### [THE TASK]
Take the lines below between the one holding "match r with" and the one holding "destruct (whiten self).", inclusive, and copy them exactly. Add nothing.
---*---
(** X18: adapters 7 and 8 have no Post Date in their input and assign a
    placeholder, which their date converters turn into 2000-12-31 on every
    row of the output ([int] being taken to read 12 and 31 as it does). *)
Theorem placeholder_post_dates (E : Externals) :
  sort_values_spec (sort_values_desc E) ->
  py_int E "12" = Some 12%Z ->
  py_int E "31" = Some 31%Z ->
  forall name df out,
    In name ["example_publisher_7"; "example_publisher_8"] ->
    preclean_data E df name = Some (Ok out) ->
    forall r, In r out -> Post_Date r = Some "2000-12-31".
Proof.
  intros Hsort H12 H31 name df out Hname H r' Hr'.
  assert (Hpre : exists pre flag,
             canonicalize E pre flag = Ok out
             /\ forall r, In r pre -> lookup "Post Date" r = Some "2000-12-31").
  { destruct Hname as [<-|[<-|[]]]; cbn in H; injection H as H.
    - unfold clean_example_publisher_7 in H.
      apply bind_Ok in H. destruct H as (pre & Hpre & H).
      exists pre, false. split; [exact H|]. intros r Hr.
      unfold rows_example_publisher_7 in Hpre. inv_Ok.
      apply applymap_post_date in Hpre.
      destruct (Forall2_In_r _ _ _ _ Hpre Hr) as (r0 & Hr0 & Hconv).
      destruct (Hconv "2000-12-31 00:00:00 AM") as (v' & Hv' & ->).
      + unfold rename, assign in Hr0. rewrite map_map in Hr0.
        apply in_map_iff in Hr0. destruct Hr0 as (r1 & <- & _).
        rewrite lookup_rename by solve_renamed_to.
        cbn [fold_left fst snd]. repeat rewrite lookup_set_ne by discriminate.
        apply lookup_set_eq.
      + cbn in Hv'. injection Hv' as <-. reflexivity.
    - unfold clean_example_publisher_8 in H.
      apply bind_Ok in H. destruct H as (pre & Hpre & H).
      exists pre, true. split; [exact H|]. intros r Hr.
      unfold rows_example_publisher_8 in Hpre. inv_Ok.
      apply applymap_post_date in Hpre.
      destruct (Forall2_In_r _ _ _ _ Hpre Hr) as (r0 & Hr0 & Hconv).
      destruct (Hconv "31/12/2000 00:00") as (v' & Hv' & ->).
      + unfold rename, assign in Hr0. rewrite map_map in Hr0.
        apply in_map_iff in Hr0. destruct Hr0 as (r1 & <- & _).
        rewrite lookup_rename by solve_renamed_to.
        cbn [fold_left fst snd]. repeat rewrite lookup_set_ne by discriminate.
        apply lookup_set_eq.
      + cbn in Hv'. rewrite H12, H31 in Hv'. cbn in Hv'. injection Hv' as <-.
        reflexivity. }
  destruct Hpre as (pre & flag & Hcanon & Hdate).
  rewrite canonicalize_rows in Hcanon. apply mapM_Ok in Hcanon.
  destruct (Forall2_In_r _ _ _ _ Hcanon Hr') as (r & Hr & Hrow).
  apply (kept_rows_In E pre flag r Hsort) in Hr.
  apply in_map_iff in Hr. destruct Hr as (r0 & <- & Hr0).
  destruct (canonical_row_other_columns E _ _ Hrow) as (_ & -> & _).
  cbn [reindex Post_Date]. rewrite (Hdate r0 Hr0). reflexivity.
Qed.
(** C7.  Two configurations are equal exactly when their eleven fields
    are; two jobs whose configurations differ have different cache keys;
    and running the first leaves the second, if it was not in the cache,
    out of the cache: it is not a cache hit, its pipeline is executed. *)
Theorem changed_configuration_misses_the_cache (j j' : job) (w : world) :
  params (processor j) ≠ params (processor j') →
  cache_lookup (key_of (processor j')) (cache w) = None →
  (∀ c c' : parameters,
     c = c' ↔
     samplerate c = samplerate c' ∧ mask_out_artifacts c = mask_out_artifacts c' ∧
     freq_min c = freq_min c' ∧ freq_max c = freq_max c' ∧ whiten c = whiten c' ∧
     detect_sign c = detect_sign c' ∧ adjacency_radius c = adjacency_radius c' ∧
     clip_size c = clip_size c' ∧ detect_threshold c = detect_threshold c' ∧
     detect_interval c = detect_interval c' ∧
     noise_overlap_threshold c = noise_overlap_threshold c') ∧
  key_of (processor j) ≠ key_of (processor j') ∧
  cache_lookup (key_of (processor j')) (cache (after (execute_job j w))) = None ∧
  (∀ artifact,
     value (execute_job j' (after (execute_job j w))) ≠ Ok (CacheHit artifact)) ∧
  EvPipeline (key_of (processor j')) ∈ calls (execute_job j' (after (execute_job j w))).
Proof.
  intros Hne Hmiss.
  assert (Hk : key_of (processor j) ≠ key_of (processor j')).
  { intros Hk. apply Hne. by apply (f_equal key_configuration) in Hk. }
  assert (Hmiss' : cache_lookup (key_of (processor j'))
                     (cache (after (execute_job j w))) = None).
  { rewrite cache_after_execute_job.
    destruct (value (execute_job j w)) as [[artifact| |]|]; try done.
    by rewrite cache_lookup_other. }
  split; [|split; [done|split; [done|]]].
  - intros c c'. split; [by intros ->|].
    destruct c, c'. simpl. by intros (-> & -> & -> & -> & -> & -> & -> & -> & -> & -> & ->).
  - destruct (execute_job_miss j' _ Hmiss') as [Hv Hc].
    split; [done|]. rewrite Hc. by left.
Qed.
End Cache.

(** ** The worker pool *)

Lemma scheduler_step_invariant N s l s' :
  Scheduler.step N s l = Some s' →
  (length (Scheduler.running s) ≤ N)%nat ∧
  Scheduler.submissions s = (Scheduler.started s ++ Scheduler.pending s)%list →
  (length (Scheduler.running s') ≤ N)%nat ∧
  Scheduler.submissions s' = (Scheduler.started s' ++ Scheduler.pending s')%list.
Proof.
  intros Hstep [Hb Hf]. destruct l as [j| |i]; simpl in Hstep.
  - injection Hstep as <-. simpl. split; [done|]. by rewrite Hf, app_assoc.
  - destruct (Scheduler.pending s) as [|j rest] eqn:Ep; [done|].
    destruct (decide _) as [Hlt|]; [|done]. injection Hstep as <-. simpl.
    split.
    + rewrite length_app. simpl. lia.
    + by rewrite Hf, <- app_assoc.
  - destruct (Scheduler.running s !! i) eqn:Ei; [|done].
    injection Hstep as <-. simpl. split; [|done].
    rewrite length_delete by (by rewrite Ei). lia.
Qed.

Lemma scheduler_steps_invariant N ls s s' :
  Scheduler.steps N s ls = Some s' →
  (length (Scheduler.running s) ≤ N)%nat ∧
  Scheduler.submissions s = (Scheduler.started s ++ Scheduler.pending s)%list →
  (length (Scheduler.running s') ≤ N)%nat ∧
  Scheduler.submissions s' = (Scheduler.started s' ++ Scheduler.pending s')%list.
Proof.
  revert s. induction ls as [|l ls IH]; intros s; simpl.
  - by intros [= <-].
  - destruct (Scheduler.step N s l) as [s1|] eqn:E; [|done].
    intros Hs Hinv. apply (IH s1 Hs). by eapply scheduler_step_invariant.
Qed.

(** C9.  In every state the pool of [N] workers reaches from the empty
    one, at most [N] jobs are running, and the jobs started so far followed
    by the jobs still waiting are the submissions in their order: jobs
    start in submission order, none overtakes another.  The pool of [main]
    has [int(args.num_jobs)] workers, one by default. *)
Theorem pool_bound_and_fifo (a : args) (ls : list Scheduler.label) (s : Scheduler.state) :
  Scheduler.steps (pool_size a) Scheduler.initial ls = Some s →
  (length (Scheduler.running s) ≤ pool_size a)%nat ∧
  Scheduler.submissions s = (Scheduler.started s ++ Scheduler.pending s)%list ∧
  (num_jobs a = default_num_jobs → (length (Scheduler.running s) ≤ 1)%nat).
Proof.
  intros Hs.
  destruct (scheduler_steps_invariant _ _ _ _ Hs) as [Hb Hf].
  { split; [simpl; lia | done]. }
  split; [done|]. split; [done|].
  intros Hd. unfold pool_size in Hb. by rewrite Hd in Hb.
Qed.

(** ** Running a job twice *)

Section Rerun.
Context `{Libraries}.





Lemma mkdtemp_fs w tmpdir :
  value (tempfile_mkdtemp w) = Ok tmpdir →
  tmpdir = tempfile_name (tmp_requests w) ∧ fs w !! tmpdir = None ∧
  fs (after (tempfile_mkdtemp w)) = <[tmpdir := Dir]> (fs w).
Proof.
  unfold tempfile_mkdtemp, make_directory. rewrite !bind_run. simpl.
  destruct (fs w !! tempfile_name (tmp_requests w)) eqn:E; simpl; [done|].
  destruct (parent_is_dir (fs w) (tempfile_name (tmp_requests w))); simpl; [|done].
  by intros [= <-].
Qed.

Lemma write_file_ok path c w :
  value (write_file path c w) = Ok tt →
  fs (after (write_file path c w)) = <[path := File c]> (fs w).
Proof.
  unfold write_file. rewrite bind_run. simpl.
  destruct (fs w !! path) as [[|c']|]; simpl; try done;
    by destruct (parent_is_dir (fs w) path).
Qed.

Lemma write_sorting_ok s path w :
  value (sf_write_sorting s path w) = Ok tt →
  ∃ b, write_sorting_bytes s = Ok b ∧
       fs (after (sf_write_sorting s path w)) = <[path := File b]> (fs w).
Proof.
  unfold sf_write_sorting. rewrite !bind_run. cbn [call lift value after calls].
  destruct (write_sorting_bytes s) as [b|]; [|done]. cbn [value after calls].
  intros Hv. exists b. split; [done|]. by apply write_file_ok.
Qed.

Lemma call_lift_bind {A B} e (r : result A) (k : A → M B) w :
  ((call e ;; lift r) ≫= k) w =
    match r with
    | Ok x => {| value := value (k x w); after := after (k x w);
                 calls := e :: calls (k x w) |}
    | Raise err => {| value := Raise err; after := w; calls := [e] |}
    end.
Proof. rewrite bind_run, call_lift_run. by destruct r. Qed.

Lemma after_load_ok self X w :
  value (after_load self X w) = Ok tt →
  ∃ b, after_load_bytes self X = Ok b ∧
       fs (after (after_load self X w)) = <[firings_out self := File b]> (fs w).
Proof.
  unfold after_load, after_load_bytes, se_NumpyRecordingExtractor,
    st_preprocessing_bandpass_filter, st_preprocessing_whiten,
    ml_ms4alg_mountainsort4_call.
  rewrite call_lift_bind.
  destruct (NumpyRecordingExtractor _ _ _) as [r|]; [|done]. cbn [value after].
  rewrite call_lift_bind.
  destruct (preprocessing_bandpass_filter _ _ _) as [r1|]; [|done]. cbn [value after].
  destruct (whiten self).
  - rewrite call_lift_bind.
    destruct (preprocessing_whiten r1) as [r2|]; [|done]. cbn [value after].
    rewrite call_lift_bind.
    destruct (ml_ms4alg_mountainsort4 _ _ _ _ _ _ _) as [s|]; [|done].
    cbn [value after]. apply write_sorting_ok.
  - rewrite bind_run. cbn [mret M_ret ret value after calls].
    rewrite call_lift_bind.
    destruct (ml_ms4alg_mountainsort4 _ _ _ _ _ _ _) as [s|]; [|done].
    cbn [value after]. apply write_sorting_ok.
Qed.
---*---
### [OUTPUT BELOW]
    match r with
    | Ok x => {| value := value (k x w); after := after (k x w);
                 calls := e :: calls (k x w) |}
    | Raise err => {| value := Raise err; after := w; calls := [e] |}
    end.
Proof. rewrite bind_run, call_lift_run. by destruct r. Qed.

Lemma after_load_ok self X w :
  value (after_load self X w) = Ok tt →
  ∃ b, after_load_bytes self X = Ok b ∧
       fs (after (after_load self X w)) = <[firings_out self := File b]> (fs w).
Proof.
  unfold after_load, after_load_bytes, se_NumpyRecordingExtractor,
    st_preprocessing_bandpass_filter, st_preprocessing_whiten,
    ml_ms4alg_mountainsort4_call.
  rewrite call_lift_bind.
  destruct (NumpyRecordingExtractor _ _ _) as [r|]; [|done]. cbn [value after].
  rewrite call_lift_bind.
  destruct (preprocessing_bandpass_filter _ _ _) as [r1|]; [|done]. cbn [value after].
  destruct (whiten self).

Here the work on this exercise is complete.